With the publication of Finance (No.2) Bill 2017 we see the final shape of the non-dom reforms. However, unexpectedly, the government announced, by way of a technical note published on 21 March 2017, that it has deferred some of the anti-avoidance provisions in relation to the offshore trust protections, some of which would have affected offshore trusts more widely.
The legislation to be published in a future Finance Bill is:
Capital Gains Tax TCGA Schedule 5:
- disregard of section 87 capital payments to non-residents
- disregard of section 87 capital payments to migrating beneficiaries
- transfer of s 87 benefits charge to the settlor where the beneficiary is a close family member of the settlor and is not liable to CGT on the payment
- attribution of gains to recipients of onward gifts (recycling rule)
Chapter 5 of Part 5 of ITTOIA (Settlements):
- benefits charge for settlor and close family members of settlor
- benefits charge on settlor when beneficiary is close family member and is not taxable on the benefit
- attribution of deemed income to recipients of onward gifts (recycling rule)

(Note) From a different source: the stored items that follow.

(** C9, as the code has it. Whatever [get_meta] returns, the catalog in it
    is the frame without its rows of width 0 or less, in the order of the
    frame, and every field of a vchunk names a row of positive width.
    When no row is left and no field list is given, [get_meta] returns
    the empty catalog and no vchunk; it raises nothing. *)
Theorem get_meta_drops_nonpositive :
  (∀ fields md,
     get_meta meta0 fields sap_buffer_size = Return md →
     meta_csv md = drop_includes meta0
     ∧ (∀ r, r ∈ meta_csv md ↔ r ∈ meta0 ∧ 0 < LENG r)
     ∧ Forall (λ f, ∃ r, r ∈ meta0 ∧ FIELDNAME r = upper f ∧ 0 < LENG r)
              (concat (vchunks md)))
  ∧ (drop_includes meta0 = [] →
     get_meta meta0 None sap_buffer_size
     = Return {| meta_csv := []; vchunks := [] |}).
Proof.
  split.
  - intros fields md. unfold get_meta, get_meta_vchunks.
    destruct (plan_loop _ _ _ _) as [st|e] eqn:Hloop; simpl; [|discriminate].
    intros [= <-]. simpl. split; [done|]. split.
    + intros r. unfold drop_includes. rewrite list_elem_of_filter. tauto.
    + rewrite plan_close_placed, (plan_loop_placed _ _ _ _ _ Hloop). simpl.
      eapply Forall_impl; [by eapply plan_loop_known|].
      intros f (r & Hin & Hname). exists r.
      apply list_elem_of_filter in Hin as [Hpos Hin]. done.
  - intros Hnone. unfold get_meta. by rewrite Hnone.
Qed.
End Catalog.
(** Every result of the engine has the flat shape of a [PricingResult]. *)
Lemma calculate_all_shape (res : dict) :
  calculate_all scipy self = Ok res ->
  exists p : Spec.PricingResult, res = Spec.as_dict p.
Proof.
  intros Hres.
  destruct (Rle_dec (T self) 1e-9) as [HT|HT].
  - rewrite calculate_all_expiry in Hres by exact HT.
    injection Hres as <-. eauto.
  - apply Rnot_le_lt in HT.
    destruct (Rle_dec (sigma self) 1e-9) as [Hv|Hv].
    + rewrite calculate_all_zero_vol in Hres by assumption.
      injection Hres as <-. eauto.
    + apply Rnot_le_lt in Hv.
      destruct (Req_dec_T (K self) 0) as [HK|HK].
      * rewrite calculate_all_zero_strike in Hres by assumption. discriminate.
      * destruct (Rlt_dec (sigma self ^ 2) float_overflow) as [Hpow|Hpow].
        -- rewrite calculate_all_general in Hres by assumption.
           injection Hres as <-. eauto.
        -- apply Rnot_lt_le in Hpow.
           rewrite calculate_all_overflow in Hres by assumption. discriminate.
Qed.

(** The engine returns whenever the strike is not zero and the square of
    the volatility is in range. *)
Lemma calculate_all_total :
  K self <> 0 -> sigma self ^ 2 < float_overflow ->
  exists res : dict, calculate_all scipy self = Ok res.
Proof.
  intros HK Hpow.
  destruct (Rle_dec (T self) 1e-9) as [HT|HT].
  - rewrite calculate_all_expiry by exact HT. eauto.
  - apply Rnot_le_lt in HT.
    destruct (Rle_dec (sigma self) 1e-9) as [Hv|Hv].
    + rewrite calculate_all_zero_vol by assumption. eauto.
    + apply Rnot_le_lt in Hv. rewrite calculate_all_general by assumption. eauto.
Qed.

End Branches.

Lemma as_dict_lookup (p : Spec.PricingResult) :
  Spec.as_dict p !! str "call_price" = Some (Spec.call_price p)
  /\ Spec.as_dict p !! str "put_price" = Some (Spec.put_price p)
  /\ Spec.as_dict p !! str "call_delta" = Some (Spec.call_delta p)
  /\ Spec.as_dict p !! str "put_delta" = Some (Spec.put_delta p)
  /\ Spec.as_dict p !! str "gamma" = Some (Spec.gamma p)
  /\ Spec.as_dict p !! str "vega" = Some (Spec.vega p)
  /\ Spec.as_dict p !! str "call_theta" = Some (Spec.call_theta p)
  /\ Spec.as_dict p !! str "put_theta" = Some (Spec.put_theta p)
  /\ Spec.as_dict p !! str "call_rho" = Some (Spec.call_rho p)
  /\ Spec.as_dict p !! str "put_rho" = Some (Spec.put_rho p).
Proof. repeat split; reflexivity. Qed.

Lemma as_dict_lookup_None (p : Spec.PricingResult) : Spec.as_dict p !! None = None.
Proof. reflexivity. Qed.

Lemma intrinsic_values (S K cd pd : R) :
  map_Forall (fun _ v => v = 0 \/ v = cd \/ v = pd \/ v = S - K \/ v = K - S)
    (Spec.as_dict (Spec.intrinsic S K cd pd)).
Proof.
  unfold Spec.as_dict. unfold_result. cbn [list_to_map foldr uncurry fst snd].
  repeat (apply map_Forall_insert_2; [|]); try apply map_Forall_empty; auto.
  - destruct (Rmax_0_cases (S - K)) as [-> | ->]; auto.
  - destruct (Rmax_0_cases (K - S)) as [-> | ->]; auto 6.
Qed.

(** The expiry branch on two concrete inputs: in the money at expiry, and
    out of the money three days past it. *)
Example at_expiry_result :
  evaluate at_expiry =
    Ok (Spec.as_dict
          {| Spec.call_price := 10; Spec.put_price := 0;
             Spec.call_delta := 1; Spec.put_delta := 0;
             Spec.gamma := 0; Spec.vega := 0;
             Spec.call_theta := 0; Spec.put_theta := 0;
             Spec.call_rho := 0; Spec.put_rho := 0 |}).
Proof.
  unfold evaluate, evaluate_with.
  rewrite calculate_all_expiry by (simpl; lra). unfold_init.
  unfold float_gt. cbn [at_expiry Spec.spot Spec.strike].
  rewrite (proj2 (float_lt_true 100 110)) by lra.
  unfold Spec.intrinsic. do 3 f_equal; unfold Rmax; destruct (Rle_dec _ _); lra.
Qed.

Example past_expiry_result :
  evaluate past_expiry =
    Ok (Spec.as_dict
          {| Spec.call_price := 0; Spec.put_price := 10;
             Spec.call_delta := 0; Spec.put_delta := -1;
             Spec.gamma := 0; Spec.vega := 0;
             Spec.call_theta := 0; Spec.put_theta := 0;
             Spec.call_rho := 0; Spec.put_rho := 0 |}).
Proof.
  unfold evaluate, evaluate_with.
  rewrite calculate_all_expiry by (simpl; lra). unfold_init.
  unfold float_gt. cbn [past_expiry Spec.spot Spec.strike].
  rewrite (proj2 (float_lt_false 100 90)), (proj2 (float_lt_true 90 100)) by lra.
  unfold Spec.intrinsic. do 3 f_equal; unfold Rmax; destruct (Rle_dec _ _); lra.
Qed.

(** ** The pricing engine *)

(** The square of the volatility of [huge_volatility] is out of range. *)
Lemma huge_volatility_square :
  float_overflow <= Spec.vol huge_volatility ^ 2.
Proof.
  pose proof float_overflow_bounds as [_ H].
  unfold Spec.vol. cbn [huge_volatility Spec.volatility_pct].
  assert (1.798e308 <= (1.4e156 / 100) ^ 2) by lra. lra.
Qed.

Lemma huge_volatility_raises (lib : numlib) :
  evaluate_with lib huge_volatility = Raise OverflowError.
Proof.
  apply calculate_all_overflow; unfold_init;
    cbn [huge_volatility Spec.strike Spec.time_to_expiry_days
         Spec.volatility_pct]; try lra.
  apply huge_volatility_square.
Qed.

(** Claim C1 as stated fails: with a volatility of [1.4e156] per cent
    the four conditions of the claim hold and the engine does not return,
    the square of the volatility overflows. *)
Lemma huge_volatility_no_closed_forms :
  0 < Spec.spot huge_volatility /\ 0 < Spec.strike huge_volatility
  /\ 1e-9 < Spec.years huge_volatility /\ 1e-9 < Spec.vol huge_volatility
  /\ evaluate huge_volatility = Raise OverflowError
  /\ evaluate huge_volatility <>
       Ok (Spec.as_dict
             (Spec.general (Spec.spot huge_volatility) (Spec.strike huge_volatility)
                (Spec.years huge_volatility) (Spec.rate huge_volatility)
                (Spec.vol huge_volatility) (Spec.yield huge_volatility))).
Proof.
  assert (H : evaluate huge_volatility = Raise OverflowError)
    by apply huge_volatility_raises.
  unfold Spec.years, Spec.vol.
  cbn [huge_volatility Spec.spot Spec.strike Spec.time_to_expiry_days
       Spec.volatility_pct].
  split; [lra|]. split; [lra|]. split; [lra|]. split; [lra|].
  split; [exact H|]. rewrite H. discriminate.
Qed.

(** Claim C1, amended.  For [S > 0], [K > 0], [T = days / 365 > 1e-9],
    [sigma = vol_pct / 100 > 1e-9] and a square of [sigma] in the range
    of a float, the engine returns the ten fields of the
    Black-Scholes-Merton closed forms: the prices and the deltas from
    [d1] and [d2], gamma, vega per percentage point, the daily thetas and
    the rhos per percentage point. *)
Theorem general_branch_closed_forms (i : Spec.ContractInputs) :
  0 < Spec.spot i -> 0 < Spec.strike i ->
  1e-9 < Spec.years i -> 1e-9 < Spec.vol i ->
  Spec.vol i ^ 2 < float_overflow ->
  evaluate i =
    Ok (Spec.as_dict
          (Spec.general (Spec.spot i) (Spec.strike i) (Spec.years i)
             (Spec.rate i) (Spec.vol i) (Spec.yield i))).
Proof.
  intros HS HK HT Hsig Hpow. unfold evaluate, evaluate_with.
  rewrite calculate_all_general; unfold_init;
    [reflexivity | lra | assumption | assumption | assumption].
Qed.

(** The square of a volatility of at most [1e100] per cent is in range. *)
Lemma vol_square_in_range (i : Spec.ContractInputs) :
  Rabs (Spec.volatility_pct i) <= 1e100 -> Spec.vol i ^ 2 < float_overflow.
Proof.
  intros H. pose proof float_overflow_bounds as [Hlo _].
  assert (Hv : -1e100 <= Spec.volatility_pct i <= 1e100).
  { unfold Rabs in H. destruct (Rcase_abs _); lra. }
  unfold Spec.vol.
  assert (Hsq : (Spec.volatility_pct i / 100) ^ 2 <= 1e196) by nra.
  lra.
Qed.

Lemma general_branch_closed_forms_witness :
  evaluate one_year_atm =
    Ok (Spec.as_dict
          (Spec.general 100 100 (Spec.years one_year_atm) (Spec.rate one_year_atm)
             (Spec.vol one_year_atm) (Spec.yield one_year_atm))).
Proof.
  assert (HS : 0 < Spec.spot one_year_atm) by (simpl; lra).
  assert (HK : 0 < Spec.strike one_year_atm) by (simpl; lra).
  assert (HT : 1e-9 < Spec.years one_year_atm) by (unfold Spec.years; simpl; lra).
  assert (Hv : 1e-9 < Spec.vol one_year_atm) by (unfold Spec.vol; simpl; lra).
  assert (Hp : Spec.vol one_year_atm ^ 2 < float_overflow).
  { apply vol_square_in_range. simpl. rewrite Rabs_pos_eq; lra. }
  exact (general_branch_closed_forms one_year_atm HS HK HT Hv Hp).
Defined.

(** Claim C2.  At or below the expiry threshold the engine returns the
    intrinsic values whatever the library functions are; the deltas are
    [1.0] and [0.0] in the money, [0.0] and [-1.0] out of the money, and
    both [0.0] at the money; gamma, vega, the thetas and the rhos keep
    their [0.0] default. *)
Theorem expiry_branch_intrinsic (i : Spec.ContractInputs) :
  Spec.years i <= 1e-9 ->
  exists cd pd : R,
    (forall lib, evaluate_with lib i =
       Ok (Spec.as_dict (Spec.intrinsic (Spec.spot i) (Spec.strike i) cd pd)))
    /\ (Spec.spot i > Spec.strike i -> cd = 1 /\ pd = 0)
    /\ (Spec.spot i < Spec.strike i -> cd = 0 /\ pd = -1)
    /\ (Spec.spot i = Spec.strike i -> cd = 0 /\ pd = 0).
Proof.
  intros HT.
  exists (if float_gt (Spec.spot i) (Spec.strike i) then 1 else 0),
    (if float_gt (Spec.spot i) (Spec.strike i) then 0
     else if float_lt (Spec.spot i) (Spec.strike i) then -1 else 0).
  split; [intros lib; apply (calculate_all_expiry (model_of i) lib); exact HT|].
  apply step_deltas.
Qed.

Lemma expiry_branch_intrinsic_witness :
  Spec.years at_expiry <= 1e-9
  /\ exists cd pd : R,
       (forall lib, evaluate_with lib at_expiry =
          Ok (Spec.as_dict (Spec.intrinsic 110 100 cd pd)))
       /\ (110 > 100 -> cd = 1 /\ pd = 0)
       /\ (110 < 100 -> cd = 0 /\ pd = -1)
       /\ (110 = 100 -> cd = 0 /\ pd = 0).
Proof.
  assert (H : Spec.years at_expiry <= 1e-9) by (unfold Spec.years; simpl; lra).
  split; [exact H | exact (expiry_branch_intrinsic at_expiry H)].
Defined.

(** Claim C3.  With time left but the volatility at or below its
    threshold the engine returns the intrinsic values and leaves every
    other field, the deltas included, at [0.0]. *)
Theorem zero_volatility_branch_intrinsic (i : Spec.ContractInputs) :
  1e-9 < Spec.years i -> Spec.vol i <= 1e-9 ->
  forall lib,
    evaluate_with lib i =
      Ok (Spec.as_dict (Spec.intrinsic (Spec.spot i) (Spec.strike i) 0 0)).
Proof.
  intros HT Hsig lib. apply (calculate_all_zero_vol (model_of i) lib); assumption.
Qed.

Lemma zero_volatility_branch_intrinsic_witness :
  1e-9 < Spec.years zero_volatility
  /\ Spec.vol zero_volatility <= 1e-9
  /\ forall lib,
       evaluate_with lib zero_volatility =
         Ok (Spec.as_dict (Spec.intrinsic 110 100 0 0)).
Proof.
  assert (HT : 1e-9 < Spec.years zero_volatility) by (unfold Spec.years; simpl; lra).
  assert (Hv : Spec.vol zero_volatility <= 1e-9) by (unfold Spec.vol; simpl; lra).
  split; [exact HT | split; [exact Hv |]].
  exact (zero_volatility_branch_intrinsic zero_volatility HT Hv).
Defined.

Lemma one_year_atm_in_range : in_range one_year_atm.
Proof.
  unfold in_range, Spec.yield, Spec.years.
  cbn [one_year_atm Spec.spot Spec.strike Spec.time_to_expiry_days
       Spec.risk_free_rate_pct Spec.volatility_pct Spec.dividend_yield_pct].
  repeat split; try lra; unfold Rabs; destruct (Rcase_abs _); lra.
Qed.



Lemma one_year_atm_in_parity_range : in_parity_range one_year_atm.
Proof.
  split; [apply one_year_atm_in_range|].
  unfold Spec.yield, Spec.rate, Spec.years.
  cbn [one_year_atm Spec.spot Spec.strike Spec.time_to_expiry_days
       Spec.risk_free_rate_pct Spec.volatility_pct Spec.dividend_yield_pct].
  repeat split; try lra; unfold Rabs; destruct (Rcase_abs _); lra.
Qed.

Chapter 2 of part 13 of ITA 2007 (Transfer of Assets Abroad)
- attribution of deemed income to recipient of onward gift (recycling rule)
Following the issue of the technical note, the CIOT and the ICAEW asked HMRC to clarify when these measures are likely to be brought into effect and from what date. HMRC stated that, although not made explicit in the technical note, any future legislation will take effect from the start of the relevant tax year for the Finance Bill in question. They have also made clear that it would not be backdated to April 2017 as that would be retrospective in effect, and contrary to the standard practice of avoiding retrospective legislation wherever possible. However, it should be emphasised that final decisions on future legislation will rest with HMT Ministers.
It has not been confirmed whether the omitted provisions will appear in Finance Bill 2018 or a later Bill.
The clarification is also available on the CIOT’s website.